Fresh meat and processed meat products are of high quality for human nutrition, but they are perishable foods that need to be properly processed and handled to preserve their sensory and safety qualities and extend their shelf life to avoid wastage [1,2,3,4]. The oxidation of lipids and proteins of muscle foods (fresh and processed meat products) is a major issue, also related to chemical degradation. For example, oxidation alters colour, odour, and texture of meat products, as well as decreases the nutritional quality [5,6]. Meat quality deterioration is the consequence of a multitude of factors and depends partly on the inner properties of meat products such as composition and ingredients and external properties such as oxygen, light exposure, and temperature [7]. Phospholipids and triglycerides as major components of muscle foods contain high amounts of polyunsaturated fatty acids, which are highly susceptible to oxidation in the presence of pro-oxidant components such as oxygen, enzymes, or metals [6]. The primary products of lipid oxidation, hydroperoxides, do not have odour or aroma, but they are unstable and can result in aldehydes, ketones, alcohols, esters, and acids, as secondary by-products, which are responsible for the development of off-odours and off-flavours [6]. Aldehydes also react with proteins resulting in changes in the sensory and nutritional features of meat [8,9].

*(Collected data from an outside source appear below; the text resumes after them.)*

(* ===== verification/MigrationTables.v ===== *)
(** * The tables of the migration runner

    src/src/db/migration_checksum_rebaselines.js, src/src/db/migration_preconditions.js, the
    renames of src/src/db/migration_ledger.js and the contracts the boot asserts
    (src/src/db/migrations.js, src/src/db/database_setup.js), over the catalogue of the
    server: its information_schema.

    The queries are the source's, read as searches of the catalogue.  Its names compare
    without case, and its texts are ASCII. *)
From S2P Require Import Prelude JsNum SqlText Regex SqlRules LiveSchema.
#[local] Open Scope Z_scope.

(** ** Checksums *)

Record rebaseline := Rebaseline { rb_from : list jstr; rb_to : jstr }.

(** MIGRATION_CHECKSUM_REBASELINES *)
Definition MIGRATION_CHECKSUM_REBASELINES : list (jstr * rebaseline) :=
  map (fun e => (js e.1.1, Rebaseline (map js e.1.2) (js e.2)))
  [("2026-06-15-events-data-mediumtext.sql",
    ["c34872de8f381587269d0a408138b9caadb5cbec01660eef034a95a7a039ca42";
     "08cd99f76467f8aa82ffb06df5ff46b67095c5d1fd89dd427b6a085d52a30006"],
    "3790d814dec1ecbf7be78065be82a9f7e4f983c4529620f3c1a7d01f129881e8");
   ("2026-06-17-pubkeys-add-monotonic-id.sql",
    ["84b1c8093344d8a829d724c6e99468bb12c24cb85fe9a248a04e57b6d5769697";
     "1aabdd6da22872473ce26757c357dbbb68240fb5681956adce959778203b9caa"],
    "1d8406192690e5a754ec9430fcd9115e907f34944f340a70b776166a62f83868");
   ("2026-06-13-dispensers-expiration-bigint.sql",
    ["8b163db63932ec7940fc0c4ff83abb6a52d27ab4a192c377ce5195c3ca4b969f";
     "c4d622adc34b3190a7cc43954b4c815a3c79bb6c6b7374be39c16d66454d1549";
     "44901ce7272347e6665ffe29655dbd7b8f3e45ba58b26671e50d07c0c629caef";
     "2e20aceb9a446f03ff8ef7a9fd2cc6dede722c30610de57c0d1ef25a455b4dca"],
    "0e871ed4aea8649d6a5ffe866d78af38ceee37e5cd07d651287cfe1e8c99c8b2");
   ("2026-07-24-pubkeys-widen-uncompressed.sql",
    ["2dccc278c37935e1e5b0fc2b0a8c4514a24d5381936a1d9bc1fc5ce8d8473c43"],
    "156fca3b75b332ef099e8dd5d28624d9ebc26d34e143e37e1f9503b6c0da0c1d");
   ("2026-08-10-action-data-utf8mb4.sql",
    ["027a643d3ff0be087b38889f947fdde2b4d8c696682c3b3642f288553f419068"],
    "0b3b2fefb780da1fb96a0d5518967b67b215676cc1ac02efc08ec1672d9091b2");
   ("2026-06-02-widen-ids-to-bigint.sql",
    ["e508ea3bcc4ea4f8f6fd241d93c678245a0ddcb9e582094fe4ddbb636b66d6d7";
     "82865499dd2ccc48c0a0a016535409a9201b415395f49c70b41c73a3aeda8847";
     "b03b41b6fcabef9c959851ede9b75cc9089cef7c015bdd69cfcea74ad5acea7a"],
    "33423de08d0869d7a81829301668383ee3cb47e7226bff587fcfcbf9fa0c7b1c");
   ("2026-05-28-unique-index-tables.sql",
    ["e1f7df7973881b6fcaa5535fe5aca86b82bb7f45fa4e7e5fdcf9c5859c468207";
     "8845b9addc0990b0433f8862969b57cb472535474b4b4d5576c408db777b57ce"],
    "4f7f53ea5423d5ad50e0a2136243dab9e215033e6a110c7b47e66ba5361d44c2");
   ("2026-06-02-fix-previous-block-hash-byte-order.sql",
    ["263aba4e1f16aca19342cb1d58eb072735e822ddffc3823e8850cf52404c37dd"],
    "db1e2cac25b7ed132dddaf33a483f35151208901c40a5b4c637d5b5f23492663")]%string.

(** ** The ledger's names *)

Definition MIGRATION_LEDGER_RENAMES : list (jstr * jstr) := [].

Definition planLedgerRenames (appliedNames : list jstr) : list (jstr * jstr) :=
  List.filter (fun e => member e.1 appliedNames && negb (member e.2 appliedNames))
    MIGRATION_LEDGER_RENAMES.

(** The order of code units, which [sort] uses. *)
Fixpoint str_lt (a b : jstr) : bool :=
  match a, b with
  | _, [] => false
  | [], _ :: _ => true
  | x :: a', y :: b' => (x <? y) || (x =? y) && str_lt a' b'
  end.

Fixpoint insert_sorted (s : jstr) (l : list jstr) : list jstr :=
  match l with
  | [] => [s]
  | x :: l' => if str_lt s x then s :: l else x :: insert_sorted s l'
  end.

Definition sort_strings (l : list jstr) : list jstr := foldl (fun acc s => insert_sorted s acc) [] l.

Definition orphanedLedgerNames (appliedNames files : list jstr) : list jstr :=
  sort_strings (List.filter (fun n => negb (member n files)) appliedNames).

Definition DATED : regex := rx "^\d{4}-\d{2}-\d{2}-".

(** The lexical maximum of the dated names, when the pending file sorts before it. *)
Definition frontier (appliedNames : list jstr) : option jstr :=
  foldl (fun f n =>
    if test DATED n then
      match f with
      | None => Some n
      | Some m => if str_lt m n then Some n else f
      end
    else f) None appliedNames.

Definition backdatedFrontierViolation (pendingName : jstr) (appliedNames : list jstr) : option jstr :=
  f ← frontier appliedNames;
  if str_lt pendingName f then Some f else None.

Definition migrationDeclaresDeployPrecondition (raw : jstr) : bool :=
  test (rx_im "^\s*--\s*xchain:migration\b[^\n]*\bdeploy-precondition\s*=\s*required\b")
    (join_with LF (prologue (split_on LF raw))).

(** ** The catalogue *)

Record catalogue_column := CatalogueColumn {
  c_table : jstr; c_name : jstr;
  DATA_TYPE : option jstr; c_columnType : option jstr; c_extra : option jstr;
  CHARACTER_MAXIMUM_LENGTH : option num; c_charset : option jstr
}.

Record foreign_key := ForeignKey {
  fk_table : jstr; fk_column : jstr; fk_name : jstr; fk_referenced : jstr; fk_referenced_column : jstr
}.

(** One schema of information_schema. *)
Record catalogue := Catalogue {
  cat_tables : list jstr; cat_columns : list catalogue_column; cat_keys : list foreign_key
}.

Definition named_as (a : jstr) (b : String.string) : bool := eqs (lower a) (js b).
Definition named_among (a : jstr) (l : list String.string) : bool := existsb (named_as a) l.

Definition columns_where (p : catalogue_column -> bool) (cat : catalogue) : list catalogue_column :=
  List.filter p (cat_columns cat).

Definition column_of (table column : String.string) (cat : catalogue) : list catalogue_column :=
  columns_where (fun c => named_as (c_table c) table && named_as (c_name c) column) cat.

(** ** Preconditions *)

Definition BIGINT_ID_MIGRATION : jstr := js "2026-06-02-widen-ids-to-bigint.sql".

Definition BIGINT_ID_COLUMNS : list (String.string * list String.string) :=
  [("index_addresses", ["id"]);
   ("index_transactions", ["id"]);
   ("pubkeys", ["address_id"]);
   ("blocks", ["block_index"; "block_time"; "block_hash_id"; "previous_block_hash_id"]);
   ("transactions", ["tx_index"; "tx_hash_id"; "block_index"; "source_id"; "destination_id"]);
   ("dispensers", ["tx_index"; "address_id"]);
   ("transaction_outputs", ["tx_index"; "vout"; "destination_id"])]%string.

Meat and meat products are further susceptible to microbial contamination due to their high-water activity/content favouring physical, chemical, and sensorial changes along the production chain (processing, storage, and distribution). As such, the growth and proliferation of harmful microorganisms result in product spoilage and quality loss [5]. Listeria monocytogenes, Escherichia coli, Salmonella typhimurium, Bacillus cereus, Salmonella enteritidis, Staphylococcus aureus, and Yersinia enterocolitica are among the frequent microorganisms involved with foodborne illnesses and, in extreme cases, death [2,10]. Due to cross-contamination caused by spoilage food microorganisms, much emphasis has been placed on the safety aspect of foods in recent years. Consequently, innovative technologies and strategies continuously seek solutions to ensure fresh meat and meat products safety [11].
Meat packaging plays different and important roles where its primary functions are to prevent product spoilage and quality loss resulting in increasing the shelf life, reducing wastage, increasing consumer acceptability, ensuring information transmission, and facilitating storage and transport. Changes in dietary habits and lifestyles boosted packaging to put more emphasis on convenience and sustainability besides safety. Innovative packaging emerged as solutions not only to extend product quality and shelf life but also to monitor its quality during transportation and storage. Active and intelligent packaging are technologies adopted in recent years to ensure product traceability, safety, and quality [12]. The active packaging is designed to protect and preserve packed food through interacting and/or modifying the package headspace, hence extending the shelf life of foods, and consequently improving its safety [13]. Intelligent packaging is designed to provide consumers feedback after interacting and/or monitoring the packed product quality during storage and transport up to consumption [1,14,15].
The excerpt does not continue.